So Future, Potential Tax Revenue (i.e., Private Income) Is and Has Been the Property of Public Labor?
Eight public labor unions filed suit Wednesday to stop the implementation of minor changes made last year to public pension eligibility guidelines. The basis cited for the claim is revealing.
Calling the changes a “taking of property without justification,” the unions are asking that the changes be declared unconstitutional, that lost benefits be restored and that the state pay for the unions’ legal costs.
The pension system consists of past and future contributions by employers and past and future contributions by employees, together to be amplified (hopefully) by investment instruments. However, as has been noted here and elsewhere, employer contributions have not been made as required; accordingly, the pension system is not sitting fully funded in a lock box. And even if it were, defining it as the property of current and future retirees still seems far from the mark.
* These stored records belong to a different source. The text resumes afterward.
(** The decimal text of an [int32] parses back to the same value. *)
Lemma ParseInt_Itoa z : in_int32 z = true -> ParseInt (Itoa z) 32 = Some z.
Proof.
  unfold in_int32. change (2 ^ 31) with 2147483648. intros Hz.
  apply andb_true_iff in Hz as [Hlo Hhi].
  apply Z.leb_le in Hlo. apply Z.ltb_lt in Hhi.
  destruct z as [|p|p]; [reflexivity | |].
  - unfold Itoa, ParseInt. cbn [Z.to_int NilZero.string_of_int].
    destruct (string_of_uint_head _ (to_uint_not_nil p)) as (Hs & Hne & ->).
    rewrite Hs.
    destruct (NilEmpty.string_of_uint (Pos.to_uint p)) eqn:E; [contradiction|].
    rewrite <- E, parse_to_uint.
    change (2 ^ (32 - 1)) with 2147483648.
    destruct (Z.ltb_spec (Z.pos p) 2147483648); [reflexivity | lia].
  - unfold Itoa, ParseInt. cbn [Z.to_int NilZero.string_of_int split_sign].
    destruct (string_of_uint_head _ (to_uint_not_nil p)) as (_ & Hne & ->).
    destruct (NilEmpty.string_of_uint (Pos.to_uint p)) eqn:E; [contradiction|].
    rewrite <- E, parse_to_uint.
    change (2 ^ (32 - 1)) with 2147483648.
    destruct (Z.leb_spec (Z.pos p) 2147483648); [reflexivity | lia].
Qed.

Lemma Itoa_not_empty z : Itoa z <> "".
Proof.
  unfold Itoa. destruct z as [|p|p]; cbn [Z.to_int NilZero.string_of_int];
    try discriminate.
  destruct (string_of_uint_head _ (to_uint_not_nil p)) as (_ & Hne & ->).
  exact Hne.
Qed.

(* ------------------------------------------------------------------ *)
(** * Further properties of connect *)

(** X8. [getKubeconfigPath] answers only a path that exists, or the
    empty string: a non-empty answer is the flag, the KUBECONFIG variable
    or the default location, and [os.Stat] succeeds on it.  The flag wins
    when it is set and exists; otherwise the variable wins when it is set
    and exists. *)
Theorem kubeconfig_path_exists e flagPath :
  (getKubeconfigPath e flagPath <> "" ->
   stat_ok e (getKubeconfigPath e flagPath) = true
   /\ (getKubeconfigPath e flagPath = flagPath
       \/ getKubeconfigPath e flagPath = getenv_KUBECONFIG e
       \/ getKubeconfigPath e flagPath = default_kubeconfig e))
  /\ (flagPath <> "" -> stat_ok e flagPath = true ->
      getKubeconfigPath e flagPath = flagPath)
  /\ ((flagPath = "" \/ stat_ok e flagPath = false) ->
      getenv_KUBECONFIG e <> "" -> stat_ok e (getenv_KUBECONFIG e) = true ->
      getKubeconfigPath e flagPath = getenv_KUBECONFIG e).
Proof.
  unfold getKubeconfigPath.
  destruct (String.eqb_spec flagPath "") as [Ef|Ef];
    destruct (stat_ok e flagPath) eqn:Sf; cbn [negb andb];
    destruct (String.eqb_spec (getenv_KUBECONFIG e) "") as [Ee|Ee];
    destruct (stat_ok e (getenv_KUBECONFIG e)) eqn:Se; cbn [negb andb];
    destruct (stat_ok e (default_kubeconfig e)) eqn:Sd;
    repeat split; intros; auto; try congruence;
    try (destruct H; congruence).
Qed.

Lemma kubeconfig_path_exists_witness :
  getKubeconfigPath (cluster (everybody_alive fs_good) None) "/tmp/kc"
  = "/tmp/kc".
Proof.
  destruct (kubeconfig_path_exists (cluster (everybody_alive fs_good) None)
              "/tmp/kc") as (_ & H & _).
  apply H; [discriminate | reflexivity].
Defined.
(** * Notebook Control Center: fan protocol, fan curve and keyboard backlight

    A shallow embedding of the hardware-facing part of [notebook-control.py]:
    the [FanController] ioctl protocol, the [FanCurve] interpolation, the
    curve editing handlers of [NotebookControlApp], and the sysfs driven
    [KeyboardBacklightController].

    Python integers are [Z].  Python floats are IEEE-754 binary64 values,
    taken from the Standard Library's executable specification [SpecFloat]
    (precision 53, exponent bound 1024, round to nearest, ties to even).
    Exceptions are values of [exn]; a computation that may raise returns a
    [res]. *)

From Stdlib Require Import ZArith List Lia Bool Permutation.
From Stdlib Require String.
From Stdlib Require Import Floats.SpecFloat.
Import ListNotations.
Open Scope Z_scope.

(* ------------------------------------------------------------------ *)
(** ** Exceptions and results *)

Inductive exn : Type :=
| IndexError
| ZeroDivisionError
| OverflowError
| ValueError
| OSError
| StructError.

Inductive res (A : Type) : Type :=
| Ret (a : A)
| Exc (e : exn).

Arguments Ret {A} a.
Arguments Exc {A} e.

Definition res_bind {A B : Type} (r : res A) (k : A -> res B) : res B :=
  match r with
  | Ret a => k a
  | Exc e => Exc e
  end.

Declare Scope res_scope.
Delimit Scope res_scope with res.
Notation "x <- r ;; k" := (res_bind r (fun x => k))
  (at level 61, r at next level, right associativity) : res_scope.

(* ------------------------------------------------------------------ *)
(** ** Python numbers *)

Module PyNum.

(** binary64 *)
Definition prec : Z := 53.
Definition emax : Z := 1024.

Definition float := spec_float.

Definition fmul : float -> float -> float := SFmul prec emax.
Definition fadd : float -> float -> float := SFadd prec emax.
Definition fdiv : float -> float -> float := SFdiv prec emax.

(** [float(z)] for an integer [z]: the nearest binary64, ties to even;
    [OverflowError] when [z] is too large for a float. *)
Definition float_of_int (z : Z) : res float :=
  match binary_normalize prec emax z 0 false with
  | S754_infinity _ => Exc OverflowError
  | f => Ret f
  end.
Lemma table_changed_only_by_assignment_witness :
  ends_in (Runner.create_scanner (Plex.open "print 1") Runner.init) (started "print 1" ∅)
  /\ Runner.st (started "print 1" ∅) = ∅
  /\ Runner.la (started "print x or 10" {["x" := 1%Z]}) = Some "print"
  /\ ends_in (Runner.stmt 9 (started "print x or 10" {["x" := 1%Z]}))
       (end_state (Runner.stmt 9 (started "print x or 10" {["x" := 1%Z]})) Runner.init)
  /\ Runner.st (end_state (Runner.stmt 9 (started "print x or 10" {["x" := 1%Z]})) Runner.init)
     = Runner.st (started "print x or 10" {["x" := 1%Z]}).
Proof.
  assert (H1 : ends_in (Runner.create_scanner (Plex.open "print 1") Runner.init)
                 (started "print 1" ∅)) by (vm_compute; reflexivity).
  assert (H2 : Runner.la (started "print x or 10" {["x" := 1%Z]}) = Some "print")
    by reflexivity.
  assert (H3 : ends_in (Runner.stmt 9 (started "print x or 10" {["x" := 1%Z]}))
                 (end_state (Runner.stmt 9 (started "print x or 10" {["x" := 1%Z]}))
                    Runner.init)) by (vm_compute; reflexivity).
  split; [exact H1|].
  split; [exact (proj1 (proj2 (table_changed_only_by_assignment 0 Runner.init _ _)) H1)|].
  split; [exact H2|]. split; [exact H3|].
  exact (proj2 (proj2 (proj2 (table_changed_only_by_assignment 9 _ _ (Plex.open ""))))
           H2 H3).
Defined.






(** C9. The recognizer and the evaluating engine accept the same token
    streams: on every scanner on which the evaluating engine does not stop on
    an undefined identifier, the parse of [parser.py] raises a [ParseError]
    exactly when the parse of [runner.py] does, and returns exactly when it
    does. *)
Theorem engines_accept_same_streams (sc : Plex.scanner) :
  (forall var s, Runner.parse sc <> Raise (Runner.undefined var) s) ->
  ((exists msg s, Recognizer.parse sc = Raise (ParseError msg) s)
   <-> (exists msg s, Runner.parse sc = Raise (ParseError msg) s))
  /\ ((exists s, Recognizer.parse sc = Ok tt s) <-> (exists s, Runner.parse sc = Ok tt s)).
Proof.
  intros Hdef.
  pose proof (Equivalence.parse_simulates sc) as Hsim.
  pose proof (parse_post sc) as Hpost.
  destruct (Runner.parse sc) as [[] s|e s|]; simpl in *.
  - destruct Hsim as [[] ->]. split; split; intros H.
    + destruct H as (? & ? & ?). discriminate.
    + destruct H as (? & ? & ?). discriminate.
    + eauto.
    + eauto.
  - destruct Hpost as [->|[[var ->]|(m & -> & _)]].
    + rewrite Hsim. split; split.
      * intros (? & ? & H). discriminate.
      * intros (? & ? & H). discriminate.
      * intros (? & H). discriminate.
      * intros (? & H). discriminate.
    + exfalso. apply (Hdef var s). reflexivity.
    + destruct Hsim as [m' ->]. split; split; intros H.
      * eauto.
      * eauto.
      * destruct H. discriminate.
      * destruct H. discriminate.
  - rewrite Hsim. split; split.
    + intros (? & ? & H). discriminate.
    + intros (? & ? & H). discriminate.
    + intros (? & H). discriminate.
    + intros (? & H). discriminate.
Qed.

Lemma engines_accept_same_streams_witness :
  (forall var s, Runner.parse (Plex.open "x = 1 print x and )") <> Raise (Runner.undefined var) s)
  /\ (exists msg s, Recognizer.parse (Plex.open "x = 1 print x and )") = Raise (ParseError msg) s).
Proof.
  assert (H : forall var s, Runner.parse (Plex.open "x = 1 print x and )")
                            <> Raise (Runner.undefined var) s).
  { intros var s. vm_compute. discriminate. }
  split; [exact H|].
  apply (proj1 (engines_accept_same_streams _ H)).
  eexists. eexists. vm_compute. reflexivity.
Defined.

(** C10. An assignment whose evaluation raises an exception, of any kind and
    at any point after the identifier, leaves the symbol table as it was: the
    identifier keeps the value it had, or stays without one. *)
Theorem failed_assignment_keeps_table (n : nat) (s s' : Runner.state) (e : exn) :
  Runner.la s = Some "id" ->
  Runner.stmt n s = Raise e s' ->
  Runner.st s' = Runner.st s
  /\ Runner.st s' !! Runner.val s = Runner.st s !! Runner.val s.
Proof.
  intros _ Hstmt. pose proof (RunnerFacts.stmt_post n s) as H.
  rewrite Hstmt in H. simpl in H. destruct H as [[Hst _] _].
  split; [exact Hst|now rewrite Hst].
Qed.

Lemma failed_assignment_keeps_table_witness :
  Runner.la (started "x = 11 and y" {["x" := 1%Z]}) = Some "id"
  /\ Runner.stmt 9 (started "x = 11 and y" {["x" := 1%Z]})
     = Raise (RuntimeError "variable 'y' referenced before assignment")
         (end_state (Runner.stmt 9 (started "x = 11 and y" {["x" := 1%Z]})) Runner.init)
  /\ Runner.st (end_state (Runner.stmt 9 (started "x = 11 and y" {["x" := 1%Z]})) Runner.init)
     = Runner.st (started "x = 11 and y" {["x" := 1%Z]}).
Proof.
  assert (H1 : Runner.la (started "x = 11 and y" {["x" := 1%Z]}) = Some "id") by reflexivity.
  assert (H2 : Runner.stmt 9 (started "x = 11 and y" {["x" := 1%Z]})
               = Raise (RuntimeError "variable 'y' referenced before assignment")
                   (end_state (Runner.stmt 9 (started "x = 11 and y" {["x" := 1%Z]}))
                      Runner.init)) by (vm_compute; reflexivity).
  split; [exact H1|]. split; [exact H2|].
  exact (proj1 (failed_assignment_keeps_table 9 _ _ _ H1 H2)).
Defined.

(** * Further properties of the two programs *)

Ltac lexical_by_evaluation :=
  repeat first
    [ apply List.Forall_nil
    | apply List.Forall_cons;
      [ unfold lexical; simpl;
        first [ left; split; reflexivity
              | right; left; split_and!; reflexivity
              | right; right; left; split_and!; reflexivity
              | right; right; right; split; [reflexivity | simpl; tauto] ]
      | ] ].

(** X1. Every token that the scanner built by [create_scanner] delivers, on
    any text, is of one of four shapes: kind [binary] with a lexeme of one or
    more of the characters 0 and 1; kind [id] with a lexeme that is a letter
    followed by letters and digits and is none of [and], [or], [xor] and, in
    any case of letters, [print]; a kind equal to its lexeme, one of those
    reserved words; or a kind equal to its lexeme, one of [=], [(] and [)]. *)
Theorem scanned_tokens_are_lexical (text : string) :
  Forall lexical_token (Plex.pending (Plex.open text)).
Proof.
  apply Lexicon.open_lexical.
Qed.

(** X2. Every list of tokens of those four shapes is delivered by the
    scanner: on the lexemes written one after the other with a space after
    each, the scanner delivers exactly these kinds and lexemes, and the input
    ends without a lexical error. *)
Theorem spelled_tokens_scan_back (ks : list (string * string)) :
  Forall lexical ks ->
  lexemes (Plex.open (spell ks)) = ks /\ ends_well (Plex.open (spell ks)).
Proof.
  apply Spelling.open_spell.
Qed.
(** ** What a run prints *)

Lemma convert_dates_log_exact (file : frame cell) (df : frame value)
  (date_col : string) :
  log (convert_dates file df date_col)
  = ProcessingColumn date_col :: failures (column NaN file date_col)
    ++ (let df' := set_column date_col
                     (map date_value (map parse_cell (column NaN file date_col)))
                     df in
        let invalid_dates := select (fun r => isna_value (get date_col r)) df' in
        if negb (empty invalid_dates)
        then [InvalidDates date_col
                (map (fun r => (fst r, get "Activity Number" r))
                   (rows invalid_dates))]
        else []).
Proof.
  unfold convert_dates. rewrite log_bind. cbn [print log result fst snd app].
  rewrite log_bind, mapM_parse_dates. cbn [log result fst snd].
  rewrite log_bind. cbv zeta.
  destruct (negb (empty _)); cbn [log result fst snd print ret app];
    now rewrite ?app_nil_r.
Qed.

Lemma log_foldM_convert_dates (file : frame cell) :
  log (foldM (convert_dates file) (working file)
         ["Start Date (CET)"; "End Date (CET)"])
  = log (convert_dates file (working file) "Start Date (CET)")
    ++ log (convert_dates file
              (set_column "Start Date (CET)"
                 (map date_value
                    (map parse_cell (column NaN file "Start Date (CET)")))
                 (working file))
              "End Date (CET)").
Proof.
  cbn [foldM]. rewrite log_bind, convert_dates_result.
  rewrite log_bind, convert_dates_result. cbn [ret log fst].
  now rewrite app_nil_r.
Qed.

Lemma log_try_body (w : world) (file_path sf ef : string) :
  log (try_body w file_path sf ef)
  = log (read_file w file_path (extension w file_path))
    ++ match result (read_file w file_path (extension w file_path)) with
       | Raise _ => []
       | Ok df =>
           ShowColumns (columns df) :: ShowHead (firstn 5 (rows df))
           :: match clean_and_validate_data df with
              | Raise _ => []
              | Ok file =>
                  log (foldM (convert_dates file) (working file)
                         ["Start Date (CET)"; "End Date (CET)"])
              end
       end.
Proof.
  unfold try_body. cbv zeta. fold (extension w file_path).
  rewrite log_bind. f_equal.
  destruct (result (read_file w file_path (extension w file_path))) as [df|e];
    [|reflexivity].
  rewrite log_bind. cbn [print log result fst snd app]. f_equal.
  rewrite log_bind. cbn [print log result fst snd app]. f_equal.
  rewrite log_bind. cbn [lift log result fst snd app].
  destruct (clean_and_validate_data df) as [file|e]; [|reflexivity].
  rewrite log_bind, foldM_convert_dates.
  rewrite <- (app_nil_r (log (foldM _ _ _))) at 2. f_equal.
  destruct (empty (dropna_dates (normalized file))); [reflexivity|].
  cbn [ret bind]. destruct (filter_prefix _ _) as [d|e]; [|reflexivity].
  cbn [lift bind]. destruct (parse_window sf ef) as [window|e]; [|reflexivity].
  cbn [lift bind]. destruct (filter_range _ _ _ _ _); reflexivity.
Qed.

Lemma log_run (w : world) (file_path sf ef : string) :
  log (read_and_process_data w file_path sf ef)
  = if path_exists w file_path then log (try_body w file_path sf ef) else [].
Proof.
  unfold read_and_process_data.
  destruct (path_exists w file_path); cbn [negb]; [|reflexivity].
  unfold wrap. now destruct (try_body w file_path sf ef) as [out [a|e]].
Qed.

(** X5. What a run prints does not depend on the window: the two bounds
    are read after the last line is printed. *)
Theorem the_log_does_not_depend_on_the_window (w : world)
  (file_path sf ef sf' ef' : string) :
  log (read_and_process_data w file_path sf ef)
  = log (read_and_process_data w file_path sf' ef').
Proof.
  rewrite !log_run.
  destruct (path_exists w file_path); [|reflexivity].
  rewrite !log_try_body. reflexivity.
Qed.

Lemma unparsable_app (l k : list event) :
  unparsable (l ++ k) = unparsable l ++ unparsable k.
Proof. apply flat_map_app. Qed.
The only way that the current Rhode Island pension system can play out as envisioned by the politicians who promised these pensions and then failed to properly fund them is via the appropriation, over many years, of a seriously non-feasible amount of taxpayer money. The only way that these eight labor unions can make the far-fetched case that public pensions are their “property”, then, is if they are laying claim to the private sector funds that may or may not materialize over the next couple of decades in the pockets of taxpayers who may or may not even be here to surrender those funds.